To correctly set the ignition of the “seven”, you need to ensure that the following conditions are met simultaneously:
- the notch on the crankshaft pulley is opposite the long mark on the timing cover;
- in this case, the round mark marked on the camshaft chain drive gear coincides with the boss on its body;
- the piston of the 4th cylinder has completed the compression stroke and is at top dead center;
- the contacts inside the distributor are open;
- The movable contact of the slider faces the fixed contact on the distributor cover, where the wire from the spark plug of the 4th cylinder is connected.
Note. On non-contact systems, at this moment the Hall sensor sends a signal to the switch to break the low voltage electrical circuit, which leads to the appearance of a high voltage pulse on the wire leading to the spark plug of the 4th cylinder.
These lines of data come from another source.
(* ===== verification/SqlStatements.v ===== *)
(** * The statements of an SQL step (sql_database_step_applier.rs) *)
From Stdlib Require Import Ascii.
From S2P Require Import Prelude SqlSchema SqlDiffer SqlRender SqlInfer.
#[local] Open Scope string_scope.
#[local] Open Scope list_scope.

(** The errors of [render_raw_sql]; the source builds their messages from the same arguments. *)
Inductive RenderError : Type :=
| EnumNotInTargetSchema (name : string)
| NoColumnToAlter (name : string)
| NoEnum (name : string)
| NoTableInCurrentSchema (name : string)
| NoIndexInCurrentSchema (index table : string).

Definition newline : string := String "010"%char EmptyString.
(** The indentation inside the multi-line statement of [postgres_alter_enum]. *)
Definition indent : string := "                        ".

Section statements.
Context `{ValueTypes} (debug_list : list PrismaValue -> string) (postgres_ignored_tables : string -> bool).
Abbreviation SqlRenderer := (SqlRenderer (E := RenderError)).
Abbreviation result := (outcome RenderError).

Definition render_create_index (r : SqlRenderer) (info : DatabaseInfo) (table_name : string) (index : Index) : string :=
  let index_type := match i_tpe index with Unique => "UNIQUE" | Normal => "" end in
  let index_name := match info_family info with
                    | Sqlite => quote_with_schema r (info_schema_name info) (i_name index)
                    | _ => quote r (i_name index)
                    end in
  let table_reference := match info_family info with
                         | Sqlite => quote r table_name
                         | _ => quote_with_schema r (info_schema_name info) table_name
                         end in
  "CREATE " +:+ index_type +:+ " INDEX " +:+ index_name +:+ " ON " +:+ table_reference
  +:+ "(" +:+ join "," (quote r <$> i_columns index) +:+ ")".

Definition mysql_drop_index (r : SqlRenderer) (schema_name table_name index_name : string) : string :=
  "DROP INDEX " +:+ quote r index_name +:+ " ON " +:+ quote_with_schema r schema_name table_name.

Definition create_table_suffix (f : SqlFamily) : string :=
  match f with
  | Sqlite => ")"
  | Postgres => ")"
  | Mysql => newline +:+ ") DEFAULT CHARACTER SET utf8mb4 COLLATE utf8mb4_unicode_ci"
  end.

Definition postgres_alter_line (r : SqlRenderer) (prefix : string) (next_column : Column) (step : PostgresAlterColumn) :
    result string :=
  match step with
  | PgDropDefault => Ok (prefix +:+ " DROP DEFAULT")
  | PgSetDefault new_default =>
      d ← r_render_default r new_default (family (c_tpe next_column)); Ok (prefix +:+ " SET DEFAULT " +:+ d)
  | PgDropNotNull => Ok (prefix +:+ " DROP NOT NULL")
  | PgSetType ty => t ← postgres_render_column_type ty; Ok (prefix +:+ " SET DATA TYPE " +:+ t)
  end.
Definition mysql_alter_line (r : SqlRenderer) (prefix : string) (next_column : Column) (step : MysqlAlterColumn) :
    result string :=
  match step with
  | MyDropDefault => Ok (prefix +:+ " DROP DEFAULT")
  | MySetDefault new_default =>
      d ← r_render_default r new_default (family (c_tpe next_column)); Ok (prefix +:+ " SET DEFAULT " +:+ d)
  end.
Definition safe_alter_column (r : SqlRenderer) (previous_column next_column : Column) (o : DiffingOptions) :
    result (option (list string)) :=
  expanded ← expand_alter_column previous_column next_column (r_sql_family r) o;
  let alter_column_prefix := "ALTER COLUMN " +:+ quote r (c_name previous_column) in
  match expanded with
  | None => Ok None
  | Some (ExpandedPostgres steps) => Some <$> map_m (postgres_alter_line r alter_column_prefix next_column) steps
  | Some (ExpandedMysql steps) => Some <$> map_m (mysql_alter_line r alter_column_prefix next_column) steps
  | Some (ExpandedSqlite _) => Ok (Some [])
  end.

Definition render_create_enum (r : SqlRenderer) (x : CreateEnum) : list string :=
  match r_sql_family r with
  | Postgres => ["CREATE TYPE " +:+ Quoted_fmt (postgres_ident (cen_name x)) +:+ " AS ENUM ("
                 +:+ join ", " ((fun v => Quoted_fmt (postgres_string v)) <$> cen_variants x) +:+ ");"]
  | _ => []
  end.
Definition render_drop_enum (r : SqlRenderer) (x : DropEnum) : list string :=
  match r_sql_family r with
  | Postgres => ["DROP TYPE " +:+ Quoted_fmt (postgres_ident (den_name x))]
  | _ => []
  end.

Definition has_enum_type (name : string) (c : ColumnRef) : bool := family (c_tpe (cr_column c)) ≟ EnumFamily name.
Definition alter_enum_column (schema_name tmp_name new_enum_default : string) (c : ColumnRef) : string :=
  let column_name := Quoted_fmt (postgres_ident (c_name (cr_column c))) in
  let tmp := Quoted_fmt (postgres_ident tmp_name) in
  "ALTER TABLE " +:+ Quoted_fmt (postgres_ident schema_name) +:+ "." +:+ Quoted_fmt (postgres_ident (t_name (cr_table c)))
  +:+ " ALTER COLUMN " +:+ column_name +:+ " DROP DEFAULT," +:+ newline
  +:+ indent +:+ "ALTER COLUMN " +:+ column_name +:+ " TYPE " +:+ tmp
  +:+ " USING (" +:+ column_name +:+ "::text::" +:+ tmp +:+ ")," +:+ newline
  +:+ indent +:+ "ALTER COLUMN " +:+ column_name +:+ " SET DEFAULT " +:+ Quoted_fmt (postgres_string new_enum_default).
Definition postgres_alter_enum (x : AlterEnum) (next_schema : SqlSchema) (schema_name : string) : result (list string) :=
  match dropped_variants x with
  | [] =>
      Ok ((fun created_value => "ALTER TYPE " +:+ Quoted_fmt (postgres_ident (aen_name x)) +:+ " ADD VALUE "
                                +:+ Quoted_fmt (postgres_string created_value)) <$> created_variants x)
  | _ =>
      new_enum ← ok_or (EnumNotInTargetSchema (aen_name x)) (get_enum next_schema (aen_name x));
      let tmp_name := e_name new_enum +:+ "_new" in
      let tmp_old_name := aen_name x +:+ "_old" in
      altered ← map_m (fun c => d ← unwrap "called `Option::unwrap()` on a `None` value" (head (e_values new_enum));
                                Ok (alter_enum_column schema_name tmp_name d c))
                  (iter_filter (has_enum_type (aen_name x)) (walk_columns next_schema));
      Ok (["CREATE TYPE " +:+ Quoted_fmt (postgres_ident tmp_name) +:+ " AS ENUM ("
           +:+ join ", " ((fun v => Quoted_fmt (postgres_string v)) <$> e_values new_enum) +:+ ")"]
          ++ altered
          ++ ["ALTER TYPE " +:+ Quoted_fmt (postgres_ident (aen_name x)) +:+ " RENAME TO " +:+ Quoted_fmt (postgres_ident tmp_old_name);
              "ALTER TYPE " +:+ Quoted_fmt (postgres_ident tmp_name) +:+ " RENAME TO " +:+ Quoted_fmt (postgres_ident (e_name new_enum));
              "DROP TYPE " +:+ Quoted_fmt (postgres_ident tmp_old_name)])
  end.
Definition mysql_alter_enum (x : AlterEnum) (next_schema : SqlSchema) (schema_name : string) : result (list string) :=
  c ← ok_or (NoColumnToAlter (aen_name x)) (iter_find (has_enum_type (aen_name x)) (walk_columns next_schema));
  e ← ok_or (NoEnum (aen_name x)) (get_enum next_schema (aen_name x));
  Ok ["ALTER TABLE " +:+ Quoted_fmt (mysql_ident schema_name) +:+ "." +:+ Quoted_fmt (mysql_ident (t_name (cr_table c)))
      +:+ " CHANGE " +:+ c_name (cr_column c) +:+ " " +:+ c_name (cr_column c)
      +:+ " ENUM(" +:+ join ", " ((fun v => Quoted_fmt (mysql_string v)) <$> e_values e) +:+ ")"].

(** ** [render_raw_sql], a definition per kind of step *)
Section steps.
Variables (r : SqlRenderer) (info : DatabaseInfo) (current_schema next_schema : SqlSchema).
Abbreviation schema_name := (info_schema_name info).

Definition render_inline_foreign_key (fk : ForeignKey) : string :=
  "FOREIGN KEY (" +:+ join "," ((fun c => dquote +:+ c +:+ dquote) <$> fk_columns fk) +:+ ") "
  +:+ r_render_references r schema_name fk.
Definition render_create_table (t : Table) : result (list string) :=
  columns ← map_m (fun c => r_render_column r (mkColumnRef next_schema c t)) (t_columns t);
  let create_table := "CREATE TABLE " +:+ quote_with_schema r schema_name (t_name t) +:+ " (" +:+ newline +:+ join "," columns in
  let primary_key_is_already_set := str_contains "PRIMARY KEY" create_table in
  let primary_key :=
    match primary_key_columns t with
    | [] => ""
    | primary_columns =>
        if primary_key_is_already_set then ""
        else "," +:+ newline +:+ "    PRIMARY KEY (" +:+ join "," (quote r <$> primary_columns) +:+ ")"
    end in
  let foreign_keys :=
    match t_foreign_keys t with
    | [] => ""
    | fks => if r_sql_family r ≟ Sqlite then "," +:+ join ("," +:+ newline) (render_inline_foreign_key <$> fks) else ""
    end in
  Ok [create_table +:+ primary_key +:+ foreign_keys +:+ create_table_suffix (r_sql_family r)].

Definition render_drop_table (name : string) : list string :=
  match r_sql_family r with
  | Mysql | Postgres => ["DROP TABLE " +:+ quote_with_schema r schema_name name +:+ ";"]
  | Sqlite => ["PRAGMA foreign_keys=off"; "DROP TABLE " +:+ quote_with_schema r schema_name name +:+ ";"; "PRAGMA foreign_keys=on"]
  end.

Definition render_add_foreign_key (x : AddForeignKey) : list string :=
  match r_sql_family r with
  | Sqlite => []
  | _ =>
      let fk := afk_foreign_key x in
      ["ALTER TABLE " +:+ quote_with_schema r schema_name (afk_table x) +:+ " ADD "
       +:+ match constraint_name fk with Some n => "CONSTRAINT " +:+ quote r n +:+ " " | None => "" end
       +:+ "FOREIGN KEY (" +:+ join ", " (quote r <$> fk_columns fk) +:+ ")"
       +:+ r_render_references r schema_name fk]
  end.

(** The lines one change of an [AlterTable] step pushes. *)
Definition render_add_column (t : Table) (c : Column) : result string :=
  col_sql ← r_render_column r (mkColumnRef next_schema c t); Ok ("ADD COLUMN " +:+ col_sql).
Definition render_drop_column (name : string) : string := "DROP COLUMN " +:+ quote r name.
Definition render_change (t : Table) (change : TableChange) : result (list string) :=
  match change with
  | TC_AddColumn x => line ← render_add_column t (ac_column x); Ok [line]
  | TC_DropColumn x => Ok [render_drop_column (dc_name x)]
  | TC_AlterColumn x =>
      current_table ← unwrap "called `Option::unwrap()` on a `None` value" (get_table current_schema (t_name t));
      current_column ← unwrap "called `Option::unwrap()` on a `None` value" (column current_table (alc_name x));
      safe ← safe_alter_column r current_column (alc_column x) (from_database_info postgres_ignored_tables info);
      match safe with
      | Some safe_sql => Ok safe_sql
      | None => line ← render_add_column t (alc_column x); Ok [render_drop_column (alc_name x); line]
      end
  | TC_DropForeignKey x =>
      match r_sql_family r with
      | Mysql => Ok ["DROP FOREIGN KEY " +:+ quote r (dfk_constraint_name x)]
      | Postgres => Ok ["DROP CONSTRAINT IF EXiSTS " +:+ quote r (dfk_constraint_name x)]
      | Sqlite => Ok []
      end
  end.
Definition render_alter_table (x : AlterTable) : result (list string) :=
  lines ← map_m (render_change (at_table x)) (at_changes x);
  match concat lines with
  | [] => Ok []
  | lines => Ok ["ALTER TABLE " +:+ quote_with_schema r schema_name (t_name (at_table x)) +:+ " "
                 +:+ join ("," +:+ newline) lines +:+ ";"]
  end.

Definition render_alter_index (x : AlterIndex) : result (list string) :=
  match r_sql_family r with
  | Mysql =>
      if is_mariadb info || is_mysql_5_6 info then
        current_table ← map_err (fun _ => NoTableInCurrentSchema (ai_table x)) (table current_schema (ai_table x));
        old_index ← ok_or (NoIndexInCurrentSchema (ai_index_name x) (ai_table x))
                      (iter_find (fun i => i_name i ≟ ai_index_name x) (t_indices current_table));
        let new_index := mkIndex (ai_index_new_name x) (i_columns old_index) (i_tpe old_index) in
        Ok [render_create_index r info (ai_table x) new_index; mysql_drop_index r schema_name (ai_table x) (ai_index_name x)]
      else
        Ok ["ALTER TABLE " +:+ quote_with_schema r schema_name (ai_table x) +:+ " RENAME INDEX " +:+ quote r (ai_index_name x)
            +:+ " TO " +:+ quote r (ai_index_new_name x)]
  | Postgres =>
      Ok ["ALTER INDEX " +:+ quote_with_schema r schema_name (ai_index_name x) +:+ " RENAME TO " +:+ quote r (ai_index_new_name x)]
  | Sqlite => Panic "Index renaming on SQLite."
  end.

Definition render_raw_sql (step : SqlMigrationStep) : result (list string) :=
  match step with
  | CreateEnumStep x => Ok (render_create_enum r x)
  | DropEnumStep x => Ok (render_drop_enum r x)
  | AlterEnumStep x =>
      match r_sql_family r with
      | Postgres => postgres_alter_enum x next_schema schema_name
      | Mysql => mysql_alter_enum x next_schema schema_name
      | Sqlite => Ok []
      end
  | CreateTableStep x => render_create_table (ctb_table x)
  | DropTableStep x => Ok (render_drop_table (dtb_name x))
  | DropTablesStep x =>
      Ok ["DROP TABLE " +:+ join "," (quote_with_schema r schema_name <$> dtbs_names x) +:+ ";"]
  | RenameTable name new_name =>
      let new_name := match r_sql_family r with
                      | Sqlite => quote r new_name
                      | _ => quote_with_schema r schema_name new_name
                      end in
      Ok ["ALTER TABLE " +:+ quote_with_schema r schema_name name +:+ " RENAME TO " +:+ new_name +:+ ";"]
  | AddForeignKeyStep x => Ok (render_add_foreign_key x)
  | AlterTableStep x => render_alter_table x
  | CreateIndexStep x => Ok [render_create_index r info (ci_table x) (ci_index x)]
  | DropIndexStep x =>
      match r_sql_family r with
      | Mysql => Ok ["DROP INDEX " +:+ quote r (di_name x) +:+ " ON " +:+ quote_with_schema r schema_name (di_table x)]
      | Postgres | Sqlite => Ok ["DROP INDEX " +:+ quote_with_schema r schema_name (di_name x)]
      end
  | AlterIndexStep x => render_alter_index x
  | RawSql raw => Ok [raw]
  end.

(** [render_steps_pretty]: steps without statements are left out. *)
Fixpoint render_steps_pretty (steps : list SqlMigrationStep) : result (list PrettySqlMigrationStep) :=
  match steps with
  | [] => Ok []
  | step :: steps =>
      sqls ← render_raw_sql step;
      let sql := join (";" +:+ newline) sqls in
      rest ← render_steps_pretty steps;
      Ok (if sql ≟ "" then rest else mkPrettySqlMigrationStep step sql :: rest)
  end.
End steps.
End statements.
The light bulb is used to control the ignition timing, for which it must be connected with one wire to the “K” contact of the high-voltage coil, and with the second to the vehicle ground. You should know that at the same moment the piston of the first cylinder is also in the TDC position, only there the air-fuel mixture is not compressed, but exhaust gases are released after its combustion. This is why ignorant car enthusiasts often confuse the first cylinder with the fourth when installing the ignition.
When the above actions occur simultaneously, a spark discharge occurs on the electrodes of the spark plug of the 4th cylinder, as evidenced by the flash of the connected light bulb. To achieve these conditions and set the ignition correctly, follow the instructions:
- Turn the crankshaft with a 36 mm wrench, aligning the notch on the pulley with the long notch on the timing cover.
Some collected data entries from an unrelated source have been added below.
Lemma old_keys : NoDup (old_key <$> index_pairs d).
Proof.
  apply (omap_keys i_name); [|apply (index_keys prev (rp_prev _ _ _ HR)), prev_table_in]. intros p [p' n] (n' & _ & [= -> ->])%fmap_Some. done.
Qed.
Lemma new_keys : NoDup (new_key <$> index_pairs d).
Proof.
  apply (keys_via old_key); [apply old_keys|]. intros [p n] [p' n'] Hx%index_pairs_elem Hy%index_pairs_elem He. unfold new_key, old_key in *; cbn in *.
  destruct Hx as (Hp & Hn & Hm & _), Hy as (Hp' & Hn' & Hm' & _).
  destruct (index_unique next (rp_next _ _ _ HR) u u n n' next_table_in next_table_in Hn Hn' He) as [_ ->].
  by rewrite (index_same prev (rp_prev _ _ _ HR) t p p' prev_table_in Hp Hp') by congruence.
Qed.
Lemma created_index_keys : NoDup (i_name <$> created_indexes d).
Proof. apply filter_keys, (index_keys next (rp_next _ _ _ HR)), next_table_in. Qed.
Lemma kept_free j : j ∈ created_indexes d -> idx_kept d !! i_name j = None.
Proof.
  intros [Hj Hno]%created_indexes_elem. destruct (idx_kept d !! i_name j) as [v|] eqn:Ek; [|done]. exfalso.
  apply idx_kept_lookup in Ek as (i & _ & Hi & _ & _ & He & _). by apply (Hno i Hi), same_name.
Qed.
Lemma kept_in i j : i ∈ t_indices t -> j ∈ t_indices u -> index_info i = index_info j -> idx_kept d !! i_name i = Some (index_info i).
Proof.
  intros Hi Hj Hm. unfold idx_kept. rewrite dels_ne; [by apply (indexes_of_in prev (rp_prev _ _ _ HR) t i prev_table_in Hi)|].
  intros (i' & He & [Hi' Hno]%iter_filter_elem)%list_elem_of_fmap.
  destruct (index_unique prev (rp_prev _ _ _ HR) t t i i' prev_table_in prev_table_in Hi Hi' He) as [_ <-].
  apply negb_true_iff in Hno. rewrite iter_any_false in Hno. specialize (Hno j Hj). by rewrite (proj2 (indexes_match_iff _ _) Hm) in Hno.
Qed.

Lemma created_not_prev i j : i ∈ t_indices t -> j ∈ created_indexes d -> i_name i <> i_name j.
Proof. intros Hi [Hj Hno]%created_indexes_elem He. by apply (Hno i Hi), same_name. Qed.
Lemma old_not_new x y : x ∈ index_pairs d -> y ∈ index_pairs d -> old_key x <> new_key y.
Proof.
  destruct x as [p n], y as [p' n']. intros Hx%index_pairs_elem Hy%index_pairs_elem He. unfold old_key, new_key in He; cbn in He.
  destruct Hx as (Hp & _), Hy as (Hp' & Hn' & Hm' & Hne').
  pose proof (same_name p n' Hp Hn' He) as Hm.
  assert (p = p') as -> by (apply (index_same prev (rp_prev _ _ _ HR) t); [apply prev_table_in|done|done|congruence]). congruence.
Qed.
Lemma created_old x : x ∈ index_pairs d -> idx_created !! old_key x = Some (old_info x).
Proof.
  destruct x as [p n]. intros (Hp & Hn & Hm & _)%index_pairs_elem. unfold idx_created, old_key, old_info; cbn.
  rewrite puts_ne; [by eapply kept_in|]. intros (j & He & Hj)%list_elem_of_fmap. by apply (created_not_prev p j).
Qed.
Lemma created_new x : x ∈ index_pairs d -> idx_created !! new_key x = None.
Proof.
  destruct x as [p n]. intros (Hp & Hn & Hm & Hne)%index_pairs_elem. unfold idx_created, new_key; cbn. rewrite puts_ne.
  - destruct (idx_kept d !! i_name n) as [v|] eqn:Ek; [|done]. exfalso. apply idx_kept_lookup in Ek as (i & _ & Hi & _ & _ & He & _).
    pose proof (same_name i n Hi Hn He) as Hin.
    assert (i = p) as -> by (apply (index_same prev (rp_prev _ _ _ HR) t); [apply prev_table_in|done|done|congruence]). done.
  - intros (j & He & [Hj Hno]%created_indexes_elem)%list_elem_of_fmap.
    destruct (index_unique next (rp_next _ _ _ HR) u u n j next_table_in next_table_in Hn Hj He) as [_ ->]. by apply (Hno p).
Qed.
Lemma idx_renamed_all : idx_renamed (index_pairs d) = indexes_of (t_indices u).
Proof.
  apply map_eq. intros k. unfold idx_renamed. destruct (decide (k ∈ new_key <$> index_pairs d)) as [Hk|Hk].
  { apply list_elem_of_fmap in Hk as ([p n] & -> & Hx). rewrite puts_in by (done || apply new_keys). apply index_pairs_elem in Hx as (_ & Hn & Hm & _).
    unfold new_key, old_info; cbn. rewrite (indexes_of_in next (rp_next _ _ _ HR) u n next_table_in Hn). by rewrite Hm. }
  rewrite puts_ne by done. destruct (decide (k ∈ old_key <$> index_pairs d)) as [Ho|Ho].
  { rewrite dels_in by done. symmetry. apply list_elem_of_fmap in Ho as ([p n] & -> & Hx). apply index_pairs_elem in Hx as (Hp & Hn & Hm & Hne).
    unfold old_key; cbn. destruct (indexes_of _ !! _) as [v|] eqn:Ek; [|done]. apply indexes_of_Some in Ek as (j & Hj & He & _).
    pose proof (same_name p j Hp Hj (eq_sym He)) as Hpj.
    rewrite (index_same next (rp_next _ _ _ HR) u j n next_table_in Hj Hn) in He by congruence. congruence. }
  rewrite dels_ne by done. unfold idx_created. destruct (decide (k ∈ i_name <$> created_indexes d)) as [Hc|Hc].
  { apply list_elem_of_fmap in Hc as (j & -> & Hj). rewrite puts_in by (done || apply created_index_keys).
    apply created_indexes_elem in Hj as [Hj _]. by rewrite (indexes_of_in next (rp_next _ _ _ HR) u j next_table_in Hj). }
  rewrite puts_ne by done. destruct (idx_kept d !! k) as [v|] eqn:Ek.
  - apply idx_kept_lookup in Ek as (i & j & Hi & Hj & Hm%indexes_match_iff & <- & ->).
    destruct (decide (i_name i = i_name j)) as [He|He].
    + rewrite He, (indexes_of_in next (rp_next _ _ _ HR) u j next_table_in Hj). by rewrite <-Hm.
    + destruct Ho. apply (list_elem_of_fmap_2 old_key _ (i, j)). by apply pairs_in.
  - symmetry. destruct (indexes_of _ !! k) as [v|] eqn:Ei; [|done]. apply indexes_of_Some in Ei as (j & Hj & <- & _).
    destruct (iter_any (fun p => indexes_match p j) (t_indices t)) eqn:Ea.
    + apply iter_any_spec in Ea as (i & Hi & Hm%indexes_match_iff). destruct (decide (i_name i = i_name j)) as [He|He].
      * by rewrite <-He, (kept_in i j) in Ek.
      * destruct Hk. apply (list_elem_of_fmap_2 new_key _ (i, j)). by apply pairs_in.
    + destruct Hc. apply list_elem_of_fmap_2. unfold created_indexes. apply iter_filter_elem. by rewrite Ea.
Qed.
Lemma idx_renamed_snoc done x : x ∈ index_pairs d -> (forall y, y ∈ done -> y ∈ index_pairs d) ->
  idx_renamed (done ++ [x]) = <[new_key x := old_info x]> (delete (old_key x) (idx_renamed done)).
Proof.
  intros Hx Hdone. unfold idx_renamed. rewrite puts_snoc, dels_snoc. f_equal. generalize (dels old_key done idx_created) as m.
  induction done as [|y done IH] using rev_ind; intros m; [done|]. rewrite !puts_snoc.
  rewrite delete_insert_ne, IH; [done| |].
  - intros z Hz. apply Hdone, elem_of_app. by left.
  - apply (old_not_new x y); [done|]. apply Hdone, elem_of_app. right. constructor.
Qed.
Lemma idx_renamed_old done x : x ∈ index_pairs d -> (forall y, y ∈ done -> y ∈ index_pairs d) -> old_key x ∉ old_key <$> done ->
  idx_renamed done !! old_key x = Some (old_info x).
Proof.
  intros Hx Hdone Hn. unfold idx_renamed. rewrite puts_ne, dels_ne by
    (done || intros (y & He & Hy)%list_elem_of_fmap; by apply (old_not_new x y); auto). by apply created_old.
Qed.
Lemma idx_renamed_new done x : x ∈ index_pairs d -> (forall y, y ∈ done -> y ∈ index_pairs d) -> new_key x ∉ new_key <$> done ->
  idx_renamed done !! new_key x = None.
Proof.
  intros Hx Hdone Hn. unfold idx_renamed. rewrite puts_ne by done.
  rewrite dels_ne by (intros (y & He & Hy)%list_elem_of_fmap; by apply (old_not_new y x); auto). by apply created_new.
Qed.
End pair_indexes.
End replay.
- If at this moment the engine valve cover is removed, then it is better to navigate by the mark on the camshaft gear, placing it opposite the housing boss.
- Take the ignition distributor, remove the cover and turn its shaft to place the slider opposite the wire leading to cylinder No. 4 (there are cylinder number markings on the cover). Insert the distributor into the engine hole, holding the slider and housing in this position, and then secure it with a 13 mm wrench nut.
- Connect the light bulb wires and turn on the ignition by turning the key. Loosen the nut securing the distributor and slowly turn it by the housing until the lamp flashes, indicating the moment of sparking. Reattach the distributor.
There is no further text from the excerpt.